Norman Mailer at Harvard

Now Mailer was often brusque himself, famous for that, but the architecture of his personality bore resemblance to some provincial cathedral which warring orders of the church might have designed separately over several centuries, the particular cathedral falling into the hands of one architect, then his enemy. (Mailer had not been married four times for nothing.) If he was on many an occasion brusque, he was also to himself at least so supersensitive to nuances of manner he sometimes suspected when in no modest mood Proust had lost a cell mate the day they were born in different bags. (Bag is of course used here to specify milieu and not the exceptional character of the mothers, Mme. Proust and Mrs. I. B. Mailer.) At any rate, boldness, attacks of shyness, rude assertion, and circumlocutions tortured as arthritic fingers working at lace, all took their turn with him, and these shuttlings of mood became the most pronounced in their resemblance to the banging and shunting of freight cars when he was with liberal academics.


I'll admit that part of me expected this 1967-fied, Armies of the Night Norman Mailer to show up at the First Church in Cambridge for the Harvard Book Store-sponsored leg of his latest book tour.

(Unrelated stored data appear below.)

(** The samples the allpass section writes, tick by tick. *)
Lemma allpass_ticks_written (m : data_model) (d : nat) (g : Q) (xs : list Q) :
  forall st : DelayLineView,
  wf m st -> (1 <= d)%nat -> Z.of_nat d <= max_size_ st ->
  exists outs ws st',
    allpass_ticks m (Z.of_nat d) g xs st = Some (outs, st') /\
    length outs = length xs /\ length ws = length xs /\
    forall (t : nat) (x : Q), xs !! t = Some x ->
      exists h,
        delayed st d ws t = Some h /\
        ws !! t = Some (x + g * h)%Q /\
        outs !! t = Some (- (x + g * h) * g + h)%Q.
Proof.
  induction xs as [|x rest IH]; intros st Hwf Hd1 Hdc.
  - exists [], [], st. split; [reflexivity|]. split; [reflexivity|].
    split; [reflexivity|]. intros t x Hx. discriminate Hx.
  - pose proof Hwf as (Hc & Hl & Hp & _).
    pose proof (size_modulus_half m) as Hm.
    destruct (slot_is_Some m st (write_ptr_ st + Z.of_nat d) Hwf) as [h0 Hh0].
    pose proof (Write_wf m st (x + g * h0)%Q Hwf) as HW.
    pose proof (Write_preserves_wf m st _ _ Hwf HW) as Hwf1.
    set (st1 := set_write_ptr _ _) in *.
    destruct (IH st1 Hwf1 Hd1 Hdc) as (outs & ws & st' & Ht & Hlo & Hlw & Hall).
    exists ((- (x + g * h0) * g + h0)%Q :: outs), ((x + g * h0)%Q :: ws), st'.
    split; [|split; [|split]].
    + cbn [allpass_ticks].
      rewrite (Allpass_wf m st x g h0 (Z.of_nat d) Hwf) by (assumption || lia).
      simpl. fold st1. rewrite Ht. reflexivity.
    + cbn [length]. rewrite Hlo. reflexivity.
    + cbn [length]. rewrite Hlw. reflexivity.
    + intros [|t] x' Hx'.
      * simpl in Hx'. injection Hx' as <-. exists h0. split; [|split; reflexivity].
        unfold delayed. destruct (Nat.leb_spec d 0); [lia|].
        rewrite Nat.sub_0_r. exact Hh0.
      * simpl in Hx'. destruct (Hall t x' Hx') as (h & Hh & Hw & Ho).
        exists h. split; [|split; assumption].
        rewrite <- Hh.
        apply (delayed_shift m st st1 (x + g * h0)%Q ws d t); assumption.
Qed.

(** X8: one [Allpass] call per tick, with a fixed delay [d] between 1 and
    the capacity and a coefficient [g], is the Schroeder allpass section:
    every call is defined and the outputs [y] obey
    [y[t] = - g * x[t] + x[t - d] + g * y[t - d]] from tick [d] on; before
    that, [y[t] = - g * x[t] + (1 - g * g) * h] with [h] the sample the
    ring held [d - t] slots forward of the cursor before the first tick. *)
Theorem X8_Allpass_difference_equation (m : data_model) (d : nat) (g : Q)
    (xs : list Q) (st : DelayLineView) :
  wf m st -> (1 <= d)%nat -> Z.of_nat d <= max_size_ st ->
  exists outs st',
    allpass_ticks m (Z.of_nat d) g xs st = Some (outs, st') /\
    length outs = length xs /\
    forall (t : nat) (x : Q), xs !! t = Some x ->
      exists y,
        outs !! t = Some y /\
        ((t < d)%nat ->
           exists h, slot st (write_ptr_ st + Z.of_nat (d - t)) = Some h /\
                     (y == - g * x + (1 - g * g) * h)%Q) /\
        ((d <= t)%nat ->
           exists x' y', xs !! (t - d)%nat = Some x' /\
                         outs !! (t - d)%nat = Some y' /\
                         (y == - g * x + x' + g * y')%Q).
Proof.
  intros Hwf Hd1 Hdc.
  destruct (allpass_ticks_written m d g xs st Hwf Hd1 Hdc)
    as (outs & ws & st' & Ht & Hlo & Hlw & Hall).
  exists outs, st'. split; [exact Ht|]. split; [exact Hlo|].
  intros t x Hx. destruct (Hall t x Hx) as (h & Hh & Hw & Ho).
  eexists. split; [exact Ho|]. unfold delayed in Hh. split.
  - intros Hlt. destruct (Nat.leb_spec d t); [lia|].
    exists h. split; [exact Hh|]. ring.
  - intros Hle. destruct (Nat.leb_spec d t); [|lia].
    apply lookup_lt_Some in Hx.
    destruct (lookup_lt_is_Some_2 xs (t - d)%nat) as [x' Hx']; [lia|].
    destruct (Hall (t - d)%nat x' Hx') as (h' & _ & Hw' & Ho').
    rewrite Hw' in Hh. injection Hh as <-.
    eexists. eexists. split; [exact Hx'|]. split; [exact Ho'|]. ring.
Qed.

Lemma X8_Allpass_difference_equation_witness :
  exists outs st',
    allpass_ticks ILP32 (Z.of_nat 2) (1 # 2) [1; 0; 0; 0; 0]%Q ring4 = Some (outs, st') /\
    exists y x' y',
      outs !! 2%nat = Some y /\
      [1; 0; 0; 0; 0]%Q !! (2 - 2)%nat = Some x' /\
      outs !! (2 - 2)%nat = Some y' /\
      (y == - (1 # 2) * 0 + x' + (1 # 2) * y')%Q.
Proof.
  destruct (X8_Allpass_difference_equation ILP32 2 (1 # 2) [1; 0; 0; 0; 0]%Q ring4)
    as (outs & st' & Ht & _ & Hall); [wf_concrete | lia | simpl; lia |].
  exists outs, st'. split; [exact Ht|].
  destruct (Hall 2%nat 0%Q eq_refl) as (y & Hy & _ & Hge).
  destruct Hge as (x' & y' & Hx' & Hy' & Heq); [lia|].
  exists y, x', y'. repeat (split; [assumption|]). exact Heq.
Defined.

(** ** Reset, Init and the store *)

(** The loop of [Reset], with what it leaves outside the cleared range. *)
Lemma Reset_loop_full (m : data_model) (n : nat) : forall (i : Z) (line : list Q),
  0 <= i -> i + Z.of_nat n <= Z.of_nat (length line) ->
  i + Z.of_nat n < size_modulus m ->
  exists line', Reset_loop m n i line = Some line' /\
    length line' = length line /\
    (forall j : nat, i <= Z.of_nat j < i + Z.of_nat n -> line' !! j = Some 0%Q) /\
    (forall j : nat, Z.of_nat j < i \/ i + Z.of_nat n <= Z.of_nat j ->
       line' !! j = line !! j).
Proof.
  induction n as [|n IH]; intros i line Hi Hlen Hmod.
  - exists line. repeat split; trivial. intros j Hj. lia.
  - cbn [Reset_loop]. rewrite store_Some by lia. simpl.
    rewrite to_size_small by lia.
    destruct (IH (i + 1) (<[Z.to_nat i := 0%Q]> line)) as (l' & Hrun & Hl' & Hz & Hk).
    + lia.
    + rewrite length_insert. lia.
    + lia.
    + exists l'. split; [exact Hrun|]. rewrite length_insert in Hl'.
      split; [exact Hl'|]. split.
      * intros j Hj. destruct (Z.eq_dec (Z.of_nat j) i) as [E|Hne].
        -- rewrite Hk by lia. subst i. rewrite Nat2Z.id.
           apply list_lookup_insert_eq. lia.
        -- apply Hz. lia.
      * intros j Hj. rewrite Hk by lia. apply list_lookup_insert_ne. lia.
Qed.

That evaporated for a minute as the 84-year old writer hobbled to the stage on two canes. But even without a podium and a drink, Mailer was able to bring the feisty--while settled comfortably in an armchair, no less. It was difficult to hear him at first; the church, while beautiful and clean and open, had lousy acoustics for Old Man Voice with Crappy Microphone. But his voice got stronger as he got into the interview (the name of his interviewer escapes me right now, but it's his official biographer), and you could tell he still gets off on being the center of attention.

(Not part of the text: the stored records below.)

(** The promoted fields of the embedded [LocationBase]; [None] when the
    folded key selects none of them. *)
Definition base_setField (struct name : string) (v : json) (b : LocationBase.t)
  : option (result LocationBase.t) :=
  if String.eqb name "ACCOUNTID" then
    Some (store_string "string" (struct ++ ".accountId")
            LocationBase.AccountID base_with_AccountID v b)
  else if String.eqb name "LOCATIONTYPE" then
    Some (store_string "models.LocationType" (struct ++ ".locationType")
            LocationBase.LocationType base_with_LocationType v b)
  else if String.eqb name "EXTENDEDATTRIBUTES" then
    Some (store_with (decode_map (struct ++ ".extendedAttributes"))
            LocationBase.ExtendedAttributes base_with_ExtendedAttributes v b)
  else None.

Definition Address_setField (path name : string) (v : json) (a : Address.t)
  : result Address.t :=
  let '(Address.Build_t sa sa2 city sp pc co) := a in
  if String.eqb name "STREETADDRESS" then
    let* s := decode_string "string" (path ++ ".streetAddress") v sa in
    Ok (Address.Build_t s sa2 city sp pc co)
  else if String.eqb name "STREETADDRESS2" then
    let* s := decode_string "string" (path ++ ".streetAddress2") v sa2 in
    Ok (Address.Build_t sa s city sp pc co)
  else if String.eqb name "CITY" then
    let* s := decode_string "string" (path ++ ".city") v city in
    Ok (Address.Build_t sa sa2 s sp pc co)
  else if String.eqb name "STATEPROVINCE" then
    let* s := decode_string "string" (path ++ ".stateProvince") v sp in
    Ok (Address.Build_t sa sa2 city s pc co)
  else if String.eqb name "POSTALCODE" then
    let* s := decode_string "string" (path ++ ".postalCode") v pc in
    Ok (Address.Build_t sa sa2 city sp s co)
  else if String.eqb name "COUNTRY" then
    let* s := decode_string "string" (path ++ ".country") v co in
    Ok (Address.Build_t sa sa2 city sp pc s)
  else Ok a.

Definition decode_Address (path : string) (j : json) (dst : Address.t)
  : result Address.t :=
  decode_struct "models.Address" path (Address_setField path) j dst.

Definition Coordinates_setField (path name : string) (v : json) (c : Coordinates.t)
  : result Coordinates.t :=
  let '(Coordinates.Build_t lat lon alt acc) := c in
  if String.eqb name "LATITUDE" then
    let* f := decode_float64 (path ++ ".latitude") v lat in
    Ok (Coordinates.Build_t f lon alt acc)
  else if String.eqb name "LONGITUDE" then
    let* f := decode_float64 (path ++ ".longitude") v lon in
    Ok (Coordinates.Build_t lat f alt acc)
  else if String.eqb name "ALTITUDE" then
    let* p := decode_float64_ptr (path ++ ".altitude") v alt in
    Ok (Coordinates.Build_t lat lon p acc)
  else if String.eqb name "ACCURACY" then
    let* p := decode_float64_ptr (path ++ ".accuracy") v acc in
    Ok (Coordinates.Build_t lat lon alt p)
  else Ok c.

Definition decode_Coordinates (path : string) (j : json) (dst : Coordinates.t)
  : result Coordinates.t :=
  decode_struct "models.Coordinates" path (Coordinates_setField path) j dst.

Definition Shop_setField (path name : string) (v : json) (s : Shop.t)
  : result Shop.t :=
  let '(Shop.Build_t nm cid addr) := s in
  if String.eqb name "NAME" then
    let* x := decode_string "string" (path ++ ".name") v nm in
    Ok (Shop.Build_t x cid addr)
  else if String.eqb name "CONTACTID" then
    let* x := decode_string "string" (path ++ ".contactId") v cid in
    Ok (Shop.Build_t nm x addr)
  else if String.eqb name "ADDRESS" then
    let* a := decode_Address (path ++ ".address") v addr in
    Ok (Shop.Build_t nm cid a)
  else Ok s.

Definition decode_Shop (path : string) (j : json) (dst : Shop.t) : result Shop.t :=
  decode_struct "models.Shop" path (Shop_setField path) j dst.

Definition AddressLocation_setField (name : string) (v : json) (l : AddressLocation.t)
  : result AddressLocation.t :=
  match base_setField "AddressLocation" name v (AddressLocation.Base l) with
  | Some r => let* b := r in Ok (AddressLocation.Build_t b (AddressLocation.Address l))
  | None =>
      if String.eqb name "ADDRESS" then
        let* a := decode_Address "AddressLocation.address" v (AddressLocation.Address l) in
        Ok (AddressLocation.Build_t (AddressLocation.Base l) a)
      else Ok l
  end.

Definition decode_AddressLocation : json -> AddressLocation.t -> result AddressLocation.t :=
  decode_struct "models.AddressLocation" "" AddressLocation_setField.

Definition CoordinatesLocation_setField (name : string) (v : json)
    (l : CoordinatesLocation.t) : result CoordinatesLocation.t :=
  match base_setField "CoordinatesLocation" name v (CoordinatesLocation.Base l) with
  | Some r =>
      let* b := r in Ok (CoordinatesLocation.Build_t b (CoordinatesLocation.Coordinates l))
  | None =>
      if String.eqb name "COORDINATES" then
        let* c := decode_Coordinates "CoordinatesLocation.coordinates" v
                    (CoordinatesLocation.Coordinates l) in
        Ok (CoordinatesLocation.Build_t (CoordinatesLocation.Base l) c)
      else Ok l
  end.

Definition decode_CoordinatesLocation
  : json -> CoordinatesLocation.t -> result CoordinatesLocation.t :=
  decode_struct "models.CoordinatesLocation" "" CoordinatesLocation_setField.

Definition ShopLocation_setField (name : string) (v : json) (l : ShopLocation.t)
  : result ShopLocation.t :=
  match base_setField "ShopLocation" name v (ShopLocation.Base l) with
  | Some r => let* b := r in Ok (ShopLocation.Build_t b (ShopLocation.Shop l))
  | None =>
      if String.eqb name "SHOP" then
        let* s := decode_Shop "ShopLocation.shop" v (ShopLocation.Shop l) in
        Ok (ShopLocation.Build_t (ShopLocation.Base l) s)
      else Ok l
  end.

Definition decode_ShopLocation : json -> ShopLocation.t -> result ShopLocation.t :=
  decode_struct "models.ShopLocation" "" ShopLocation_setField.

(** The anonymous [struct { LocationType LocationType `json:"locationType"` }]
    that [UnmarshalLocation] decodes first. *)
Definition discriminator_setField (name : string) (v : json) (t : LocationType)
  : result LocationType :=
  if String.eqb name "LOCATIONTYPE"
  then decode_string "models.LocationType" ".locationType" v t
  else Ok t.

(** The name of that type as reflect prints it, the tag of the field
    included: the tag is printed as a quoted Go string, in which the two
    double quotes of the tag are escaped by a backslash. *)
Definition discriminator_type : string :=
  "struct { LocationType models.LocationType "
  ++ String "034"
       ("json:" ++ String "092" (String "034"
          ("locationType" ++ String "092" (String "034" (String "034" " }"))))).

Definition decode_discriminator : json -> LocationType -> result LocationType :=
  decode_struct discriminator_type "" discriminator_setField.

(** [func UnmarshalLocation(data []byte) (Location, error)] *)
Definition UnmarshalLocation (data : string) : result Location :=
  match Unmarshal decode_discriminator data "" with
  | Err err => Err (wrapError "failed to unmarshal location type: " err)
  | Ok locationType =>
      if String.eqb locationType LocationTypeAddress then
        match Unmarshal decode_AddressLocation data AddressLocation.zero with
        | Err err => Err (wrapError "failed to unmarshal address location: " err)
        | Ok loc => Ok (ofAddressLocation loc)
        end
      else if String.eqb locationType LocationTypeCoordinates then
        match Unmarshal decode_CoordinatesLocation data CoordinatesLocation.zero with
        | Err err => Err (wrapError "failed to unmarshal coordinates location: " err)
        | Ok loc => Ok (ofCoordinatesLocation loc)
        end
      else if String.eqb locationType LocationTypeShop then
        match Unmarshal decode_ShopLocation data ShopLocation.zero with
        | Err err => Err (wrapError "failed to unmarshal shop location: " err)
        | Ok loc => Ok (ofShopLocation loc)
        end
      else Err (fmtErrorS "unknown location type: " locationType)
  end.

(** The documents [json.Marshal] writes: the fields in declaration order,
    those of the embedded [LocationBase] first. *)
Definition encode_base (b : LocationBase.t) : result (list (string * json)) :=
  let* ext := omitempty_map "extendedAttributes" (LocationBase.ExtendedAttributes b) in
  Ok ([("accountId", JString (LocationBase.AccountID b));
       ("locationType", JString (LocationBase.LocationType b))] ++ ext)%list.

Definition encode_Address (a : Address.t) : json :=
  JObject ([("streetAddress", JString (Address.StreetAddress a))]
           ++ omitempty_string "streetAddress2" (Address.StreetAddress2 a)
           ++ [("city", JString (Address.City a))]
           ++ omitempty_string "stateProvince" (Address.StateProvince a)
           ++ [("postalCode", JString (Address.PostalCode a));
               ("country", JString (Address.Country a))])%list.

Definition encode_Coordinates (c : Coordinates.t) : result json :=
  let* lat := encode_float (Coordinates.Latitude c) in
  let* lon := encode_float (Coordinates.Longitude c) in
  let* alt := omitempty_float_ptr "altitude" (Coordinates.Altitude c) in
  let* acc := omitempty_float_ptr "accuracy" (Coordinates.Accuracy c) in
  Ok (JObject ([("latitude", lat); ("longitude", lon)] ++ alt ++ acc)%list).

Definition encode_Shop (s : Shop.t) : json :=
  JObject [("name", JString (Shop.Name s));
           ("contactId", JString (Shop.ContactID s));
           ("address", encode_Address (Shop.Address s))].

Just about all of the topics focused on his new book, The Castle in the Forest. Based on the given description of the book as a deeply imagined look at Hitler's early years, I'm not sure I'll pick it up--at one point, the interviewer mentioned that the first fifteen pages are essentially an SS officer talking about incest. Maybe I'll catch Mailer on the next novel. By the way: he mentioned that the book ends with a "To Be Continued?" First of all, risky game, tempting the calendar like that. Second, are real writers actually allowed to do that? Anyway, I'm not super keen on Hitlerian history, and it sounds like there's much Freudian stuff mixed in. So all WWII/mother obsessives, have at it, and let me know how it turns out.

When the floor opened up to questions, things took a much more current, political slant. I'm pretty sure "Don't you hate Bush?" has been a theme at 90% of the book events I've been to in the past year. But Mailer seemed game, and took whatever bait was thrown by offering opinions on the war, Hillary and Obama, etc. At one point he tried to goad the biographer guy into insulting him, just to generate God knows what kind of soundbite, but unfortunately the guy demurred. Probably out of respect or something. Lame. A Pulitzer winner asks you to insult him, you do it, dammit.

As Mailer is definitely an Endangered Author, I'm quite pleased to have gotten to listen to him while he's still in some kind of prime. It's not every day that you get to hear someone who's been fiercely literary, fiercely talented, and just plain fierce in his time.